Новый тип – «Пелей». Кто такой Пелей? Сын Эака, вместе со своим братом Теламоном убивший, по наущению ревнивой матери, побочного сына своего отца, красавца Фока; в этом его преступление, но это было так давно. Он же, искупив это почти невольное преступление долгим изгнанием, как герой чести заслужил милость богов, и они выдали за него морскую богиню Фетиду; в этом его слава; но и это давно уже стало прошлым, бессмертная нереида вернулась в подводный чертог своего отца. Он же стал отцом Ахилла, лучшего героя во всей греческой рати; в этом – его счастье; но Ахилл давно уже лежит в могиле, оставив ему только свою Брисеиду как верную пестунью. И вот он живет изгнанником у хороших людей и медленно угасает, окруженный воспоминаниями и о преступной, и о славной, и о счастливой поре своей жизни. Это – этическая трагедия, драматизованная элегия. Она не волнует нашей груди, но проникает наше сердце живейшим чувством участия. Мы озираемся на себя: кто вправе жаловаться, когда даже такая яркая жизнь так тускло закатывается? К тому же типу сам Аристотель причисляет «Фтиоток»; думаю, что к нему же принадлежала и «Навсикая» с «Феакийцами»; идиллия по настроению родственна элегии.

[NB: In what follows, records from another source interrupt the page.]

(** X11: an exception that the loop does not classify ends the crawl.  When
    the visit of one candidate raises it, [extract_all] raises it too,
    whatever was collected before and whatever comes after. *)
Theorem extract_all_unclassified_aborts
    (float : string → option PrimFloat.float) (web : string → page)
    (before after : list string) (place_url : string) (e : exn)
    (results : list Restaurant) :
  Forall (λ u, ∃ o, visit_outcome float web u = Ret o) before →
  visit_outcome float web place_url = Raise e →
  extract_all float web (before ++ place_url :: after) results = Raise e.
Proof.
  intros Hbefore He.
  rewrite extract_all_app, (extract_all_appended float web before results Hbefore).
  simpl. rewrite visit_outcome_spec, He. done.
Qed.

(** X12: a catalog that [scrape_google_maps] returns has at most
    [max_results] records; their [maps_url]s are pairwise distinct and are
    hrefs that were rendered. *)
Theorem scrape_catalog_bounded_distinct
    (float : string → option PrimFloat.float) (fuel : nat) (b : browser) (query : string)
    (max_results : nat) (results : list Restaurant) :
  scrape_google_maps float fuel b query max_results = Some (Ret results) →
  length results ≤ max_results ∧
  NoDup (maps_url <$> results) ∧
  (∀ r, r ∈ results → maps_url r ∈ rendered_hrefs (all_anchors b)).
Proof.
  unfold scrape_google_maps.
  assert (Hnil : length (@nil Restaurant) ≤ max_results ∧
    NoDup (maps_url <$> @nil Restaurant) ∧
    (∀ r, r ∈ @nil Restaurant →
       maps_url r ∈ rendered_hrefs (all_anchors b))).
  { split; [simpl; lia|]. split; [constructor|].
    intros r Hr. by apply elem_of_nil in Hr. }
  destruct (find_search_box b selectors) as [[box|]|e]; [| |done].
  2: { by intros [= <-]. }
  destruct (try_except _ _ _) as [[panel|]|e]; [| |done].
  2: { by intros [= <-]. }
  destruct (scroll_loop fuel (feed b) [] max_results scroll_init); [|done].
  unfold collect_place_urls.
  destruct (collect_loop (all_anchors b) [] ∅) as [all_urls|e] eqn:Hloop;
    simpl; [|done].
  intros [= Hex].
  pose proof (collect_loop_answers _ _ _ _ Hloop) as Hall.
  rewrite (collect_loop_unseen _ [] ∅ Hall) in Hloop.
  injection Hloop as <-. simpl in Hex.
  destruct (extract_all_sublist float (web b) _ [] results Hex)
    as (rs & -> & Hsub).
  simpl. clear Hnil.
  assert (Htake : take max_results (unseen ∅ (rendered_hrefs (all_anchors b)))
            `sublist_of` unseen ∅ (rendered_hrefs (all_anchors b)))
    by apply sublist_take.
  split; [|split].
  - apply sublist_length in Hsub.
    rewrite length_fmap, length_take in Hsub. lia.
  - eapply sublist_NoDup; [|exact Hsub].
    eapply sublist_NoDup; [apply unseen_NoDup | exact Htake].
  - intros r Hr.
    assert (maps_url r ∈ unseen ∅ (rendered_hrefs (all_anchors b))) as Hin.
    { eapply elem_of_sublist; [|exact Htake].
      eapply elem_of_sublist; [|exact Hsub].
      by apply list_elem_of_fmap_2. }
    by apply unseen_elem_of in Hin as [? _].
Qed.

Lemma extract_all_unclassified_aborts_witness :
  extract_all decimal_literal broken_web (["u1"; "u2"] ++ "bad" :: ["u3"]) [] =
    Raise WebDriverException.
Proof.
  apply (extract_all_unclassified_aborts decimal_literal broken_web
           ["u1"; "u2"] ["u3"] "bad" WebDriverException []).
  - repeat (constructor; [eexists; vm_compute; reflexivity|]). constructor.
  - reflexivity.
Defined.

Lemma scrape_catalog_bounded_distinct_witness :
  length [set_name "u1" (set_maps_url "u1" default_restaurant);
          set_name "u2" (set_maps_url "u2" default_restaurant)] ≤ 2 ∧
  NoDup (maps_url <$>
           [set_name "u1" (set_maps_url "u1" default_restaurant);
            set_name "u2" (set_maps_url "u2" default_restaurant)]) ∧
  (∀ r, r ∈ [set_name "u1" (set_maps_url "u1" default_restaurant);
             set_name "u2" (set_maps_url "u2" default_restaurant)] →
     maps_url r ∈ rendered_hrefs (all_anchors small_browser)).
Proof.
  apply (scrape_catalog_bounded_distinct decimal_literal 10 small_browser
           "pizza" 2).
  vm_compute. reflexivity.
Defined.

(** ** Setup failures and feeds that never settle *)

(** X13: when the search box is missing, or the results panel does not show
    up, [scrape_google_maps] returns the empty catalog at once: for any fuel,
    without a poll of the feed and without reading an anchor. *)
Theorem scrape_setup_failure_empty
    (float : string → option PrimFloat.float) (fuel : nat) (b : browser) (query : string)
    (max_results : nat) :
  find_search_box b selectors = Ret None ∨
  ((∃ box, find_search_box b selectors = Ret (Some box)) ∧
   wait_panel b = Raise TimeoutException) →
  scrape_google_maps float fuel b query max_results = Some (Ret []).
Proof.
  unfold scrape_google_maps. intros [->|[[box ->] ->]]; done.
Qed.

Lemma scrape_setup_failure_empty_witness :
  scrape_google_maps decimal_literal 0 no_panel "pizza" 60 = Some (Ret []).
Proof.
  apply (scrape_setup_failure_empty decimal_literal 0 no_panel "pizza" 60).
  right. split; [by exists () | reflexivity].
Defined.

(** X14: on a feed whose count changes at every poll the scraper never gets
    past the scroll loop: with [max_results > 0] and the setup done, no
    amount of fuel makes [scrape_google_maps] return. *)
Theorem scrape_restless_feed_never_returns
    (float : string → option PrimFloat.float) (b : browser) (query : string)
    (max_results fuel : nat) :
  0 < max_results →
  (∃ box, find_search_box b selectors = Ret (Some box)) →
  (∃ panel, wait_panel b = Ret panel) →
  (∀ k, changes_at (feed b) k) →
  scrape_google_maps float fuel b query max_results = None.
Proof.
  intros Hmax [box Hbox] [panel Hpanel] Hch.
  unfold scrape_google_maps. rewrite Hbox, Hpanel. simpl.
  by rewrite scroll_loop_restless.
Qed.

Lemma scrape_restless_feed_never_returns_witness :
  scrape_google_maps decimal_literal 1000 restless_browser "pizza" 60 = None.
Proof.
  apply (scrape_restless_feed_never_returns decimal_literal restless_browser
           "pizza" 60 1000).
  - lia.
  - by exists ().
  - by exists ().
  - intros [|[|k]]; simpl; lia.
Defined.

(** ** Blank texts *)

Lemma lstrip_all_space t : all_space t = true → lstrip t = EmptyString.
Proof.
  induction t as [|c s IH]; simpl; [done|].
  intros H. apply andb_true_iff in H as [-> Hs]. by apply IH.
Qed.

Lemma strip_all_space t : all_space t = true → strip t = EmptyString.
Proof. intros H. unfold strip. by rewrite lstrip_all_space. Qed.

(** X15: a heading that is present but blank gives the record the empty
    name, not ["N/A"]: the default is applied only when the heading is
    missing. *)
Theorem blank_heading_gives_empty_name
    (float : string → option PrimFloat.float) (web : string → page) (place_url : string)
    (results : list Restaurant) (l : layout) (t : string) :
  web place_url = page_of_layout l →
  name_text l = Some t → all_space t = true →
  ∃ r, visit float web place_url results = Ret (results ++ [r]) ∧
    name r = EmptyString ∧ name r ≠ NA.
Proof.
  intros Hpage Hname Hblank.
  exists (record_of_layout float place_url l). split; [|split].
  - unfold visit. rewrite Hpage, extract_fields_layout. reflexivity.
  - simpl. rewrite Hname. simpl. by apply strip_all_space.
  - simpl. rewrite Hname. simpl. by rewrite strip_all_space.
Qed.

Lemma blank_heading_gives_empty_name_witness :
  ∃ r, visit decimal_literal named_page "  " [] = Ret ([] ++ [r]) ∧
    name r = EmptyString ∧ name r ≠ NA.
Proof.
  apply (blank_heading_gives_empty_name decimal_literal named_page "  " []
           (mkLayout (Some "  ") None None None None None None) "  ");
    reflexivity.
Defined.

(** X16: [safe_find_text] never lets [NoSuchElementException] out.  It
    returns the default when the element is missing and when its text is
    blank, and with a default that is not empty it never returns the empty
    string.  Any other exception of the driver is passed on. *)
Theorem safe_find_text_default
    (driver : string → result element) (css_selector default : string) :
  safe_find_text driver css_selector default ≠ Raise NoSuchElementException ∧
  (driver css_selector = Raise NoSuchElementException →
     safe_find_text driver css_selector default = Ret default) ∧
  (∀ el t, driver css_selector = Ret el → text el = Ret t →
     all_space t = true →
     safe_find_text driver css_selector default = Ret default) ∧
  (∀ s, safe_find_text driver css_selector default = Ret s →
     truthy default = true → truthy s = true) ∧
  (∀ e, e ≠ NoSuchElementException →
     driver css_selector = Raise e →
     safe_find_text driver css_selector default = Raise e).
Proof.
  unfold safe_find_text.
  split; [|split; [|split; [|split]]].
  - destruct (driver css_selector) as [el|e]; simpl.
    + destruct (text el) as [t|e]; simpl; [done|].
      case_decide as Hin; [done|]. intros [= ->]. apply Hin. by left.
    + case_decide as Hin; [done|]. intros [= ->]. apply Hin. by left.
  - by intros ->.
  - intros el t -> Ht Hblank. simpl. rewrite Ht. simpl.
    by rewrite strip_all_space.
  - intros s H Hdef.
    destruct (driver css_selector) as [el|e]; simpl in H.
    + destruct (text el) as [t|e]; simpl in H.
      * injection H as <-. by destruct (truthy (strip t)) eqn:Hs.
      * case_decide; [|done]. by injection H as <-.
    + case_decide; [|done]. by injection H as <-.
  - intros e He ->. simpl. case_decide as Hin; [|done].
    by apply list_elem_of_singleton in Hin.
Qed.

(** ** Ranking again *)


(** X18: what a tie is.  Two records without a rating tie when their review
    counts are equal.  Two rated records tie when their ratings are equal and
    their review counts are equal, and also whenever one of the two ratings
    is NaN, whatever the review counts.  A rated and an unrated record never
    tie, and no other field takes part. *)
Theorem tied_iff_same_rating_and_count (a b : Restaurant) :
  tied a b ↔
  match rating a, rating b with
  | Some xa, Some xb =>
      is_nan xa = true ∨ is_nan xb = true ∨
      ((xa =? xb)%float = true ∧ review_count a = review_count b)
  | None, None => review_count a = review_count b
  | _, _ => False
  end.
Proof.
  unfold tied.
  destruct (nan_rating a) eqn:Ha; [|destruct (nan_rating b) eqn:Hb].
  - unfold nan_rating in Ha. unfold sort_key, key_lt.
    destruct (rating a) as [xa|]; [|done].
    destruct (rating b) as [xb|]; simpl; [|naive_solver].
    pose proof (proj1 (rating_or_zero xa)) as Hn. rewrite Ha in Hn.
    destruct (nan_compares _ (if float_truthy xb then xb else 0%float)
                (or_introl Hn)) as [-> ->].
    destruct (nan_compares (if float_truthy xb then xb else 0%float) _
                (or_intror Hn)) as [-> ->].
    simpl. naive_solver.
  - unfold nan_rating in Hb. unfold sort_key, key_lt.
    destruct (rating b) as [xb|]; [|done].
    destruct (rating a) as [xa|]; simpl; [|naive_solver].
    pose proof (proj1 (rating_or_zero xb)) as Hn. rewrite Hb in Hn.
    destruct (nan_compares (if float_truthy xa then xa else 0%float) _
                (or_intror Hn)) as [-> ->].
    destruct (nan_compares _ (if float_truthy xa then xa else 0%float)
                (or_introl Hn)) as [-> ->].
    simpl. naive_solver.
  - rewrite (key_lt_rank _ _ (sort_key_ok a Ha) (sort_key_ok b Hb)).
    rewrite (key_lt_rank _ _ (sort_key_ok b Hb) (sort_key_ok a Ha)).
    rewrite (lexcmp_antisym (key_rank (sort_key a)) (key_rank (sort_key b))).
    unfold nan_rating in Ha, Hb. unfold sort_key, key_rank.
    destruct (rating a) as [xa|], (rating b) as [xb|]; simpl.
    + rewrite (proj2 (rating_or_zero xa) Ha), (proj2 (rating_or_zero xb) Hb).
      destruct (float_compares xa xb Ha Hb) as [-> _].
      rewrite Ha, Hb. rewrite is_nan_Prim2SF in Ha, Hb.
      rewrite lexcmp_app by (by rewrite !sf_rank_length).
      destruct (lexcmp (sf_rank (Prim2SF xa)) (sf_rank (Prim2SF xb)));
        simpl; [|naive_solver..].
      destruct (Z.compare_spec (review_count a) (review_count b));
        simpl; naive_solver lia.
    + naive_solver.
    + naive_solver.
    + destruct (Z.compare_spec (review_count a) (review_count b));
        simpl; naive_solver lia.
Qed.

И, наконец, есть ряд трагедий, объединенных не трагическим, а гражданским мотивом – мотивом суда. Здесь ведь венец человеческой мудрости; мудрость возвышала гомеровских судей до тех пор, пока бог в лице Аполлона не потребовал себе этой обузы как слишком тяжелой для человеческих сил и не ввел в судебное разбирательство обязательной клятвы сторон. Софокл был за нее: он охотно изображал в своих трагедиях близорукость человеческого суда. В «Посольстве о Елене» неразумная толпа троян выступает судьей между Менелаем и Парисом и объявляет черное белым; в «Паламеде» ахейские судьи на основании неопровержимых с виду улик обвиняют невинного – и тот же суд повторяется и в «Навплии-пловце», если только это не была та же трагедия. Наоборот, руководимые божьей мудростью судьи правильно решают тяжбу Ясона с Ээтом («Скифы») и Ореста с Фоантом («Хрис»). Но чем важнее была клятва как голос правды, тем страшнее была вина того, кто ею злоупотреблял; в «Аянте Локрийском» поэт изобразил внушительную трагедию клятвопреступления, кончающуюся грозной карой преступника в пророчестве боговдохновенной Кассандры.

* * *

За выделением этих типов, а также тех довольно многочисленных трагедий, о характере которых мы ничего сказать не можем, – мы получаем разряд, тоже довольно многочисленный, таких трагедий, в центре которых лежит идея – чаще всего нравственная, но не исключая и сверхнравственной идеи рока, о которой речь будет особо. Мы не усомнимся, думается мне, назвать эти трагедии наиболее трагическими: только они дают нам конфликт, – будь то конфликт свободной человеческой воли с исполином-роком или же, чаще, конфликт двух нравственных сил в груди самого человека.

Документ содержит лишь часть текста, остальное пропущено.